Interrogative pronouns are always used to ask a question. In most cases, they do not have an antecedent (the noun to which the pronoun refers) because the pronouns essentially stand in for the answer to the question. They represent what is unknown. In the English language, there are five main interrogative pronouns. “Who” and “whom” refer to a person, “what” refers to a thing and “which” refers to a person or thing. “Whose” is an possessive pronoun that refers to a person. The suffixes of “-ever” and “-soever” are also added to these pronouns in some cases. Interrogative pronouns are never plural and ask a question that usually requires more than an answer of “yes” or “no.”
Keep in mind that some interrogative pronouns are also relative pronouns; the difference lies in the context of the sentence and whether a question is asked. Relative pronouns are sometimes within a question; interrogative ones are always within one.
“Who” refers to a person, and it changes its form depending on the case. When “who” is the subject of the verb, use the subjective case. Consider the following example:
Example: Who opened the refrigerator? (“Who” is the subject of the verb “opened.”)
When “who” is used with verbs in the passive form, use the subjective case of “who.” Passive verbs are always “to be” verbs (is, am, was, were, be, been) alone or followed by the past participle of the main verb, or they are a linking verb. When a verb is passive, the subject is the main part of the sentence, but the action is performed by something other than the subject. Consider the following example:
Example 1: Who was embarrassed the most? (“Was” is a form of “to be,” and “embarrassed is the past participle form of “embarrass.”)
Example 2: Who is dancing? (“Is” is a form of “to be.”)
Example 3: Who is there? (“Is” is a linking verb in this case because it is the only verb in the sentence).
When “who” is the object of the verb or the preposition, you must use the objective case “whom.” Consider the following examples:
Example 1: Whom did you see in Hollywood? (“Whom” is the object of the verb “see.”)
Example 2: To whom did you send the itinerary? (“Whom” is the object of the preposition “to.”)
Sometimes the interrogative pronoun “whose” is used as a possessive pronoun, where it implies possession belonging to the noun or pronoun that answers the questions. Consider the following example:
Example 1: I found Jim’s luggage. Whose did you find? (Answer: I found his luggage, or I found Ken’s luggage.)

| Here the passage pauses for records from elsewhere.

(** The ends behind the bind. *)
Lemma serves old (ch nb : io_result unit) (rt ad : bool) :
  old_socket s old -> exists acq,
  serve_main (answering env acq ch nb rt ad) sock lock proc =
    let bound := TakeLock l :: old ++ [BindSocket s m] in
    match ch with
    | Err _ => (bound ++ [RemoveFile s; ReleaseLock], Code false)
    | Ok _ =>
        match nb with
        | Err _ => (bound ++ [Chmod s SOCKET_MODE; ReleaseLock], Code false)
        | Ok _ =>
            if negb rt then (bound ++ [Chmod s SOCKET_MODE; ReleaseLock], Panicked)
            else if negb ad then (bound ++ [Chmod s SOCKET_MODE; Shutdown; ReleaseLock], Panicked)
            else (bound ++ [Chmod s SOCKET_MODE; Serve; RemoveFile s; RemoveFile l; Shutdown; ReleaseLock], Code true)
        end
    end.
Proof.
  intros Ho. destruct (acquires old Ho (Ok tt)) as [acq Ha]. exists acq. unfold serve_main. cbv zeta.
  fold s l m. cbn [uid answering]. rewrite (Ha ch nb rt ad). cbn [restrict_socket_perms chmod nonblocking runtime adopted answering].
  destruct ch; [|done]. by destruct nb.
Qed.

Lemma bound_runs more acts :
  has_bound s l m more acts ->
  more `prefix_of` [Chmod s SOCKET_MODE; Serve; RemoveFile s; RemoveFile l; Shutdown; ReleaseLock] ->
  runs_main None acts.
Proof.
  intros (old & Ho & ->) [rest E]. destruct (serves old (Ok tt) (Ok tt) true true Ho) as [acq Hs].
  apply (runs_main_part acq (Ok tt) (Ok tt) true true _ rest (Code true)). rewrite Hs. cbn [negb]. cbv zeta.
  rewrite E. f_equal. by rewrite <- !app_comm_cons, <- !app_assoc.
Qed.
(** A regular file at the socket path. *)
Definition regular_file : Boot.AcquireEnv :=
  Boot.mkAcquireEnv (Ok true) (Err Pty.AddrInUse) (Ok (Startup.mkMetadata Startup.OtherKind 1000 0x81A4))
    (Ok tt) (Ok tt) (Ok tt).

Example daemonize_tests_pass :
  passes (second_acquire_reports_already_running 1000) /\
  passes (stale_socket_file_is_unlinked_and_rebound 1000) /\
  passes (refuses_to_unlink_non_socket_at_socket_path 1000 regular_file) /\
  passes (lock_releases_on_drop_allowing_reacquire 1000) /\
  passes (successor_binds_after_predecessor_releases_during_teardown 1000).
Proof. split_and!; passes. Qed.
Lemma V3_token_found :
  execAll (hd Eps V3.amountPatterns) (h ++ G ++ [l; d1; d2])
  = [Result (h ++ G ++ [l; d1; d2]) [(1%nat, h ++ G ++ [l; d1; d2])]
            (Cursor (Some d2) [])].
Proof.
  apply execAll_one; [exact V3_matchAt_token | reflexivity | apply token_nonempty
                      | reflexivity | reflexivity].
Qed.

(** The pattern of engine v2 on a token that ends with a separator and
    two digits, and on one that ends with a group. *)
Lemma V2_token_found (final : bool) :
  let token := h ++ G ++ (if final then [l; d1; d2] else []) in
  exists m, execAll V2.amountPattern token = [m]
            /\ group 1 (groups m) = token.
Proof.
  cbv zeta.
  set (F := if final then [l; d1; d2] else []).
  exists (Result (h ++ G ++ F) [(1%nat, h ++ G ++ F)]
                 (Cursor (Laws.after (Laws.after (Laws.after None h) G) F) [])).
  split; [| reflexivity].
  apply execAll_one; [| reflexivity | apply token_nonempty | reflexivity
                      | reflexivity].
  unfold matchAt.
  change V2.amountPattern
    with (Group 1 (Seq (rep 1 3 digit)
                  (Seq (Star (Seq (Chr Laws.separator) (times 3 digit)))
                       (opt (Seq (oneOf (u ".,")) (times 2 digit)))))).
  rewrite run_Group, run_Seq.
  apply run_rep13; [exact h_length | exact h_digits | |].
  - apply groupsOf3_opens; [exact G_groups |].
    unfold F. destruct final; [exact l_not_digit | exact I].
  - rewrite run_Seq. apply run_groups; [exact G_groups | |].
    + unfold F. destruct final; reflexivity.
    + unfold F. destruct final.
      * unfold opt, oneOf, digit. cbn [times run rest].
        rewrite l_separator, d1_digit, d2_digit.
        rewrite !consumed_all. reflexivity.
      * unfold opt, oneOf. cbn [run rest]. rewrite !consumed_all. reflexivity.
Qed.

End Found.

(** The characters of a token are digits and separators, none of them
    a currency sign. *)
Lemma groupsOf3_chars (G : jsstring) :
  Laws.groupsOf3 G = true ->
  forallb (fun x => isDigit x || Laws.separator x) G = true.
Proof.
  induction G as [G IH] using (well_founded_induction
    (Wf_nat.well_founded_ltof _ (@length N))).
  destruct G as [| x [| a [| b' [| d G]]]]; try discriminate; [reflexivity |].
  cbn [Laws.groupsOf3 forallb]. intros H.
  apply andb_true_iff in H. destruct H as [H HG].
  apply andb_true_iff in H. destruct H as [H Hd].
  apply andb_true_iff in H. destruct H as [H Hb].
  apply andb_true_iff in H. destruct H as [Hx Ha].
  rewrite Hx, Ha, Hb, Hd, !orb_true_r. cbn [orb andb].
  apply IH; [unfold Wf_nat.ltof; cbn [length]; lia | exact HG].
Qed.

Lemma not_currency (x : N) :
  isDigit x || Laws.separator x = true ->
  existsb (N.eqb x) (u "$€£¥") = false.
Proof.
  intros H. destruct (existsb (N.eqb x) (u "$€£¥")) eqn:E; [| reflexivity].
  apply existsb_exists in E. destruct E as [y [Hin Hy]].
  apply N.eqb_eq in Hy. subst y. cbn in Hin.
  repeat (destruct Hin as [<- | Hin]; [vm_compute in H; discriminate H |]).
  contradiction.
Qed.

Lemma run_Chr (A : Type) (p : N -> bool) (b : option N) (x : N) (t : jsstring)
      (g : captures) (k : cursor -> captures -> option A) :
  run (Chr p) (Cursor b (x :: t)) g k
  = if p x then k (Cursor (Some x) t) g else None.
Proof. reflexivity. Qed.

(** The second pattern of engine v3 opens with a currency sign. *)
Lemma V3_sign_first (s : jsstring) :
  forallb (fun x => isDigit x || Laws.separator x) s = true ->
  execAll (nth 1 V3.amountPatterns Eps) s = [].
Proof.
  intros H.
  assert (F : forall prev, searchFrom (nth 1 V3.amountPatterns Eps) prev s = None).
  { induction s as [| x s IH]; intros prev.
    - reflexivity.
    - cbn [forallb] in H. apply andb_true_iff in H. destruct H as [Hx H].
      cbn [searchFrom]. unfold matchAt.
      change (nth 1 V3.amountPatterns Eps)
        with (Seq (Chr (fun x => existsb (N.eqb x) (u "$€£¥")))
                  (Seq (Star space) (Group 1 V3.plainAmount))).
      rewrite run_Seq, run_Chr, (not_currency x Hx).
      apply IH, H. }
  unfold execAll. cbn [execLoop]. rewrite F. reflexivity.
Qed.

(** The third one closes with a currency sign. *)
Lemma Matches_sign_last (c c' : cursor) (g g' : captures) (w : jsstring) :
  Laws.Matches (nth 2 V3.amountPatterns Eps) c g w c' g' ->
  exists w' y, w = w' ++ [y] /\ existsb (N.eqb y) (u "$€£¥") = true.
Proof.
  intros M.
  change (nth 2 V3.amountPatterns Eps)
    with (Seq (Group 1 V3.plainAmount)
              (Seq (Star space) (Chr (fun x => existsb (N.eqb x) (u "$€£¥")))))
    in M.
  inv_seq M M1 M2. inv_seq M2 M3 M4. inv_chr M4 y Hy.
  eexists _, y. split; [rewrite !app_assoc; reflexivity | exact Hy].
Qed.

Lemma V3_sign_last (s : jsstring) :
  forallb (fun x => isDigit x || Laws.separator x) s = true ->
  execAll (nth 2 V3.amountPatterns Eps) s = [].
Proof.
  intros H. unfold execAll. cbn [execLoop].
  destruct (searchFrom (nth 2 V3.amountPatterns Eps) None s) as [m |] eqn:E;
    [| reflexivity].
  exfalso. apply searchFrom_matchAt in E. destruct E as [c [E [a Ha]]].
  apply matchAt_sound in E. destruct E as [M R].
  apply Matches_sign_last in M. destruct M as [w' [y [Hw Hy]]].
  rewrite Ha, R, Hw in H.
  rewrite !forallb_app in H. cbn [forallb] in H.
  apply andb_true_iff in H. destruct H as [_ H].
  apply andb_true_iff in H. destruct H as [H _].
  apply andb_true_iff in H. destruct H as [_ H].
  apply andb_true_iff in H. destruct H as [H _].
  rewrite (not_currency y H) in Hy. discriminate Hy.
Qed.

Lemma dot_or_comma (l : N) :
  existsb (N.eqb l) (u ".,") = true -> l = JS.c "." \/ l = JS.c ",".
Proof.
  intros Hl. apply existsb_exists in Hl. destruct Hl as [y [Hin Hy]].
  apply N.eqb_eq in Hy. subst y. cbn in Hin.
  destruct Hin as [<- | [<- | []]]; [left | right]; reflexivity.
Qed.

(** What the end [[.,]\d{2}] of a pattern of engine v3 takes. *)
Lemma Matches_final (c c' : cursor) (g g' : captures) (w : jsstring) :
  Laws.Matches (Seq (oneOf (u ".,")) (times 2 digit)) c g w c' g' ->
  exists l fs, w = l :: fs /\ (l = JS.c "." \/ l = JS.c ",")
               /\ Spec.digits fs = true /\ length fs = 2%nat.
Proof.
  unfold oneOf, digit. cbn [times]. intros M.
  inv_seq M M1 M2. inv_chr M1 l Hl. inv_seq M2 M3 M4. inv_chr M3 d1 H1.
  inv_seq M4 M5 M6. inv_chr M5 d2 H2. inversion M6; subst.
  exists l, [d1; d2]. split; [reflexivity |].
  split; [| split; [cbn; rewrite H1, H2; reflexivity | reflexivity]].
  exact (dot_or_comma l Hl).
Qed.

(** Every token of engine v3 ends with a separator and two digits. *)
Lemma V3_token_shape (pattern : re) (c c' : cursor) (g : captures) (w : jsstring) :
  In pattern V3.amountPatterns ->
  Laws.Matches pattern c [] w c' g ->
  exists i l fs, group 1 g = i ++ l :: fs /\ (l = JS.c "." \/ l = JS.c ",")
                 /\ Spec.digits fs = true /\ length fs = 2%nat.
Proof.
  unfold V3.amountPatterns. cbn [In]. intros [<- | [<- | [<- | []]]] M.
  - change (seqs [Group 1 (seqs [rep 1 3 digit;
                                 Star (Seq (Chr (fun x => includesChar (u ",.") x
                                                          || isSpace x))
                                           (times 3 digit));
                                 oneOf (u ".,"); times 2 digit]); WordB])
      with (Seq (Group 1 (Seq (rep 1 3 digit)
                         (Seq (Star (Seq (Chr Laws.separator) (times 3 digit)))
                              (Seq (oneOf (u ".,")) (times 2 digit)))))
                WordB) in M.
    inv_seq M MG MW. inversion MW; subst. inv_group MG MX.
    inv_seq MX M1 M2. inv_seq M2 M3 M4.
    apply Matches_final in M4. destruct M4 as [l [fs [-> HF]]].
    eexists _, l, fs. cbn [group Nat.eqb]. split; [| exact HF].
    rewrite app_assoc. reflexivity.
  - change (seqs [V3.currency; Star space; Group 1 V3.plainAmount])
      with (Seq V3.currency
                (Seq (Star space)
                     (Group 1 (Seq (plus digit)
                                   (Seq (oneOf (u ".,")) (times 2 digit)))))) in M.
    inv_seq M M1 M2. inv_seq M2 M3 MG. inv_group MG MX. inv_seq MX M4 M5.
    apply Matches_final in M5. destruct M5 as [l [fs [-> HF]]].
    eexists _, l, fs. cbn [group Nat.eqb]. split; [reflexivity | exact HF].
  - change (seqs [Group 1 V3.plainAmount; Star space; V3.currency])
      with (Seq (Group 1 (Seq (plus digit)
                              (Seq (oneOf (u ".,")) (times 2 digit))))
                (Seq (Star space) V3.currency)) in M.
    inv_seq M MG M2. inv_group MG MX. inv_seq MX M4 M5.
    apply Matches_groupless in M2; [| reflexivity]. subst.
    apply Matches_final in M5. destruct M5 as [l [fs [-> HF]]].
    eexists _, l, fs. cbn [group Nat.eqb]. split; [reflexivity | exact HF].
Qed.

The use of “what” versus “which” is sometimes confusing. When “what” is used to ask a question, there are limitless possibilities for an answer. On the other hand, “which” is used to ask a question when you are choosing between two items or when the number of answers is limited. Consider the following examples:
Example 1: What movie did you go to see last night?

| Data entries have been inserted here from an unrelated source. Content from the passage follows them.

(** ** The command line of the agent *)

(** X15. The command line [_auggie_base_args] builds starts with [auggie]
    and the mode flag, ends with the instruction as one argument, and holds
    two more arguments for each option that is given; an option that is
    [None] or empty adds nothing.  It is never mistaken for the version
    query of the dependency check. *)
Theorem auggie_base_args_shape instruction workspace_root model rules_path
    quiet :
  let args :=
    _auggie_base_args instruction workspace_root model rules_path quiet in
  take 2 args = [u "auggie"; if quiet then u "--quiet" else u "--print"]
  /\ last args = Some instruction
  /\ length args
     = (3 + 2 * (given workspace_root + given model + given rules_path))%nat
  /\ launch_phase args = Some 3%nat.
Proof.
  intros args. split_and!.
  - subst args.
    destruct workspace_root as [[|? ?]|], model as [[|? ?]|],
      rules_path as [[|? ?]|], quiet; reflexivity.
  - apply last_snoc_agent.
  - subst args.
    destruct workspace_root as [[|? ?]|], model as [[|? ?]|],
      rules_path as [[|? ?]|], quiet; reflexivity.
  - apply launch_phase_agent.
Qed.

(** ** What the client is told about the agent *)

(** X16. Whatever the result, what both operations tell the client through
    the context is one line for each agent process they start, so at most
    one: [Running: ] followed by the very command that is started, its words
    quoted for a shell and joined by blanks.  Without a context nothing is
    told. *)
Theorem agent_run_is_announced `{H : Host} σ ctx :
  (forall question workspace_root model rules_path timeout_sec,
     announced ctx
       (events_since σ
          (ask_question question workspace_root model rules_path timeout_sec
             ctx σ).2))
  /\ (forall prompt workspace_root branch commit_message scope dry_run
             timeout_sec model rules_path,
        announced ctx
          (events_since σ
             (implement prompt workspace_root branch commit_message scope
                dry_run timeout_sec model rules_path ctx σ).2)).
Proof.
  split; intros.
  - exact (traces_elim _ _ σ (ask_question_announced _ _ _ _ _ _)).
  - exact (traces_elim _ _ σ (implement_announced _ _ _ _ _ _ _ _ _ _)).
Qed.

(** * The claims on the scripted host *)

Import Scripted.

Lemma dry_run_never_commits_witness :
  committed previewing_outcome = false
  /\ Forall (fun call => stage_or_commit call.1 = false)
       (calls_since (start (repo_with_changes small_diff)) previewing_run.2).
Proof.
  apply (dry_run_never_commits refactor_prompt None
           (Some (u "feature/streaming")) None (Some [u "src/parser"]) 300
           None None true (start (repo_with_changes small_diff))
           previewing_outcome).
  reflexivity.
Defined.

Lemma commit_sha_iff_committed_witness :
  (commit_sha committing_outcome <> None
   <-> committed committing_outcome = true)
  /\ (committed committing_outcome = true ->
      exists out err,
        last (calls_since (start (repo_with_changes small_diff))
                committing_run.2)
        = Some ([u "rev-parse"; u "HEAD"], Exited 0 out err)
        /\ commit_sha committing_outcome = Some (strip (decode out))).
Proof.
  apply (commit_sha_iff_committed refactor_prompt None None None None false
           300 None None true (start (repo_with_changes small_diff))
           committing_outcome).
  reflexivity.
Defined.

Lemma diff_needs_changes_and_is_capped_witness :
  ([u "diff"], Exited 0 huge_diff [])
    ∈ calls_since (start (repo_with_changes huge_diff)) oversized_run.2
  /\ (200000 < len (decode huge_diff))%Z
  /\ diff oversized_outcome = [].
Proof.
  assert (Hin : ([u "diff"], Exited 0 huge_diff [])
                  ∈ calls_since (start (repo_with_changes huge_diff))
                      oversized_run.2).
  { apply (list_elem_of_lookup_2 _ 1). exact eq_refl. }
  assert (Hlen : (200000 < len (decode huge_diff))%Z) by exact eq_refl.
  split_and!; [exact Hin | exact Hlen |].
  exact (proj1 (proj2 (proj2
           (diff_needs_changes_and_is_capped refactor_prompt None None None
              None false 300 None None false
              (start (repo_with_changes huge_diff)) oversized_outcome
              eq_refl)) 0%Z huge_diff [] Hin) Hlen).
Defined.

Lemma collector_parses_status_lines_witness :
  exists out err,
    ([u "status"; u "--porcelain"], Exited 0 out err)
      ∈ calls_since (start (repo_with_changes small_diff)) committing_run.2
    /\ [u "src/a.py"; u "notes.txt"] = collect_files (decode out).
Proof.
  exact (proj1 (collector_parses_status_lines refactor_prompt None None None
                  None false 300 None None true
                  (start (repo_with_changes small_diff)) committing_outcome
                  eq_refl)).
Defined.

Lemma default_commit_message_witness :
  committed committing_outcome = true
  /\ exists out err,
       ([u "commit"; u "-m"; u "Implement: " ++ firstn 72 refactor_prompt],
        Exited 0 out err)
         ∈ calls_since (start (repo_with_changes small_diff)) committing_run.2.
Proof.
  destruct (default_commit_message refactor_prompt None None None 300 None
              None true (start (repo_with_changes small_diff))
              committing_outcome eq_refl ltac:(discriminate))
    as (Hc & Hin & _).
  exact (conj Hc Hin).
Defined.

Lemma empty_commit_message_is_omitted_witness :
  exists out err,
    ([u "commit"; u "-m"; u "Implement: " ++ firstn 72 refactor_prompt],
     Exited 0 out err)
      ∈ calls_since (start (repo_with_changes small_diff))
          blank_message_run.2.
Proof.
  exact (proj1 (proj2 (empty_commit_message_is_omitted refactor_prompt None
                         None None 300 None None false
                         (start (repo_with_changes small_diff)))
                  committing_outcome eq_refl ltac:(discriminate))).
Defined.

Lemma only_AMDR_codes_are_kept_witness :
  status_line_path (u "C  src/copied.py") = None
  /\ status_line_path (u "UU src/conflict.py") = None
  /\ exists ws code rest,
       u " M src/a.py" = ws ++ code ++ rest
       /\ Forall (fun c => isspace c = true) ws
       /\ (length code = 1 \/ length code = 2)%nat
       /\ Forall (fun c => c ∈ [0x41; 0x4D; 0x44; 0x52; 0x3F]) code
       /\ (exists s r, rest = s :: r /\ isspace s = true)
       /\ u "src/a.py" = lstrip_by isspace rest.
Proof.
  pose (status := u "C  src/copied.py" ++ [0x0A] ++ u "UU src/conflict.py"
                  ++ [0x0A] ++ u " M src/a.py" ++ [0x0A]).
  assert (Hin : forall line,
            In line [u "C  src/copied.py"; u "UU src/conflict.py";
                     u " M src/a.py"] ->
            line ∈ splitlines status).
  { intros line Hl. apply list_elem_of_In. exact Hl. }
  assert (Hother : forall c, In c [0x43; 0x55] ->
                             c ∉ [0x41; 0x4D; 0x44; 0x52; 0x3F]).
  { intros c [<-|[<-|[]]] Hc;
      repeat (apply elem_of_cons in Hc as [Hc|Hc]; [discriminate Hc|]);
      apply elem_of_nil in Hc as []. }
  split_and!.
  - refine (proj1 (proj2 (only_AMDR_codes_are_kept status
                            (u "C  src/copied.py") (Hin _ _)))
              0x43 (u "  src/copied.py") eq_refl (Hother _ _)).
    + left. reflexivity.
    + left. reflexivity.
  - refine (proj1 (proj2 (only_AMDR_codes_are_kept status
                            (u "UU src/conflict.py") (Hin _ _)))
              0x55 (u "U src/conflict.py") eq_refl (Hother _ _)).
    + right. left. reflexivity.
    + right. left. reflexivity.
  - refine (proj1 (only_AMDR_codes_are_kept status (u " M src/a.py")
                     (Hin _ _)) (u "src/a.py") _).
    + right. right. left. reflexivity.
    + reflexivity.
Defined.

In this case, “what” is used because the answers are essentially unlimited. The answers to this question could include indicating the time of the movie (the 9:30 p.m. showing), the theatre (the one at the AMC theatre) or the title of one of many movies (“The Girl with the Dragon Tattoo” or “The Muppets”).
Example 2: Which boots should I wear with this skirt – my brown ones or my black ones?

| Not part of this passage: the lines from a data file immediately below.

(** ** The theorems at the example dataset *)

Lemma iqr_flagged_count_antitone_witness :
  (1.5 <= 3)%Q
  /\ match snd (Transformer.detect_outliers (H:=Fixture.engine) "iqr" 1.5 "t1"
                  (Transformer.init Fixture.ai4i)),
           snd (Transformer.detect_outliers (H:=Fixture.engine) "iqr" 3 "t2"
                  (Transformer.init Fixture.ai4i)) with
     | Ok low, Ok high =>
         map fst low = Transformer.CONTINUOUS_FEATURES
         /\ map fst high = Transformer.CONTINUOUS_FEATURES
         /\ Forall2 (fun a b : string * Transformer.OutlierInfo =>
                       Transformer.count (snd b) <= Transformer.count (snd a)) low high
     | Raise e1, Raise e2 => e1 = e2
     | _, _ => False
     end.
Proof.
  assert (1.5 <= 3)%Q as Hle by (unfold Qle; cbn; lia).
  split; [exact Hle|].
  exact (iqr_flagged_count_antitone (H:=Fixture.engine)
           (Transformer.init Fixture.ai4i) "t1" "t2" 1.5 3 Hle).
Defined.

Lemma normalize_features_restarts_from_original_witness :
  let T0 := Transformer.init Fixture.ai4i in
  let T := fst (Transformer.run_calls (H:=Fixture.engine)
                  [Transformer.call_compute_derived_features "t1"] T0) in
  option_map Frame.column_names (Transformer.df_transformed T) =
    Some (Frame.column_names Fixture.ai4i ++ Transformer.derived_feature_names)
  /\ exists d,
       snd (Transformer.normalize_features (H:=Fixture.engine) "minmax" "t2" T) = Ok d
       /\ Frame.column_names d = Frame.column_names Fixture.ai4i
       /\ ~ In "Power_Estimate" (Frame.column_names d).
Proof.
  intros T0 T. split; [vm_compute; reflexivity|].
  pose (X := match Transformer.select_features "MinMaxScaler" (Transformer.df T0) with
             | Ok X => X
             | Raise _ => []
             end).
  assert (Transformer.select_features "MinMaxScaler" (Transformer.df T0) = Ok X) as HX
    by (vm_compute; reflexivity).
  apply select_features_Ok in HX as [HF Hrows].
  destruct (proj1 (normalize_features_restarts_from_original (H:=Fixture.engine)
                     [Transformer.call_compute_derived_features "t1"] T0 "minmax" "t2"
                     Fixture.minmax MinMax eq_refl) X HF Hrows)
    as (H1 & _ & H4 & _ & _ & H7 & _).
  eexists. split; [exact H1|]. split; [exact H4|].
  apply H7.
  - right. left. reflexivity.
  - intros Hin. vm_compute in Hin.
    repeat (destruct Hin as [Hin|Hin]; [discriminate Hin|]). exact Hin.
Defined.

Lemma tool_wear_category_right_closed_witness :
  (exists d,
      snd (Transformer.compute_derived_features "t1" (Transformer.init Fixture.ai4i)) = Ok d
      /\ Frame.assoc "Tool_Wear_Category" (Frame.columns d) =
           Some (Frame.CatCol [None; Some "Low"; Some "Low"; Some "Medium"; Some "Medium"]))
  /\ (0 < 100)%Q
  /\ (Transformer.tool_wear_category (Some 100%Q) = Some "Low" <-> (100 <= 100)%Q).
Proof.
  destruct (tool_wear_category_right_closed
              "t1" (Transformer.init Fixture.ai4i)
              (Frame.FloatCol [Some 308.6; Some 308.7; Some 308.5; Some 308.6; Some 308.7]%Q)
              (Frame.FloatCol [Some 298.1; Some 298.2; Some 298.1; Some 298.2; Some 298.2]%Q)
              (Frame.FloatCol (zip_with fsub
                 [Some 308.6; Some 308.7; Some 308.5; Some 308.6; Some 308.7]%Q
                 [Some 298.1; Some 298.2; Some 298.1; Some 298.2; Some 298.2]%Q))
              [Some 42.8; Some 46.3; Some 49.4; Some 39.5; Some 4.6]%Q
              (map of_Z [1551; 1408; 1498; 1433; 2861]%Z)
              (map of_Z [0; 3; 100; 200; 143]%Z)
              ltac:(vm_compute; reflexivity) ltac:(vm_compute; reflexivity)
              ltac:(vm_compute; reflexivity) ltac:(vm_compute; reflexivity)
              ltac:(vm_compute; reflexivity) ltac:(vm_compute; reflexivity))
    as (Hd & Hx).
  assert (0 < 100)%Q as Hpos by reflexivity.
  split; [exact Hd|]. split; [exact Hpos|].
  exact (proj1 (Hx 100%Q Hpos)).
Defined.

(** ** The further theorems at the example dataset *)

Lemma detect_outliers_report_witness :
  exists info,
    snd (Transformer.detect_outliers (H:=Fixture.engine) "iqr" 1.5 "t"
           (Transformer.init Fixture.ai4i)) = Ok info
    /\ last (Transformer.transformation_log
               (fst (Transformer.detect_outliers (H:=Fixture.engine) "iqr" 1.5 "t"
                       (Transformer.init Fixture.ai4i)))) =
       Some (Transformer.outlier_detection "t" "iqr" 1.5
               (map (fun kv : string * Transformer.OutlierInfo =>
                       (fst kv, Transformer.count (snd kv))) info)).
Proof.
  pose (info := match snd (Transformer.detect_outliers (H:=Fixture.engine) "iqr" 1.5 "t"
                             (Transformer.init Fixture.ai4i)) with
                | Ok i => i
                | Raise _ => []
                end).
  assert (snd (Transformer.detect_outliers (H:=Fixture.engine) "iqr" 1.5 "t"
                 (Transformer.init Fixture.ai4i)) = Ok info) as Hinfo
    by (vm_compute; reflexivity).
  exists info. split; [exact Hinfo|].
  exact (proj2 (detect_outliers_report (H:=Fixture.engine) "iqr" 1.5 "t"
                  (Transformer.init Fixture.ai4i) info Hinfo)).
Defined.

Lemma zscore_flagged_count_antitone_witness :
  (2 <= 3)%Q
  /\ match snd (Transformer.detect_outliers (H:=Fixture.engine) "zscore" 2 "t1"
                  (Transformer.init Fixture.ai4i)),
           snd (Transformer.detect_outliers (H:=Fixture.engine) "zscore" 3 "t2"
                  (Transformer.init Fixture.ai4i)) with
     | Ok low, Ok high =>
         map fst low = Transformer.CONTINUOUS_FEATURES
         /\ map fst high = Transformer.CONTINUOUS_FEATURES
         /\ Forall2 (fun a b : string * Transformer.OutlierInfo =>
                       Transformer.count (snd b) <= Transformer.count (snd a)) low high
     | Raise e1, Raise e2 => e1 = e2
     | _, _ => False
     end.
Proof.
  assert (2 <= 3)%Q as Hle by (unfold Qle; cbn; lia).
  split; [exact Hle|].
  exact (zscore_flagged_count_antitone (H:=Fixture.engine)
           (Transformer.init Fixture.ai4i) "t1" "t2" 2 3 Hle).
Defined.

In this case, “which” is the determiner used before the noun “boots,” and the answer is limited to two choices. Even if the second portion of the sentence omitted, the use of “which” implies that the number of answers is limited, as most women would not have an unlimited number of boots.
Interrogative pronouns that begin a sentence in order to answer a question are called direct questions. In a direct question, when the interrogative pronoun is the subject of a verb, the verb follows the subject. Consider the following example:
Example: What happened yesterday? (“What” is the subject of the verb “happened.”)
The use of the interrogative pronoun “what” makes the sentence a question; therefore, a question mark is needed for punctuation.
Interrogative pronouns are sometimes used at the beginning of indirect questions and are part of a longer sentence. Consider the following example:
Example: Can you tell me who was invited? (“Who” is the subject that precedes the verb “was invited,” and “who was invited” is an indirect question that is part of a longer sentence.)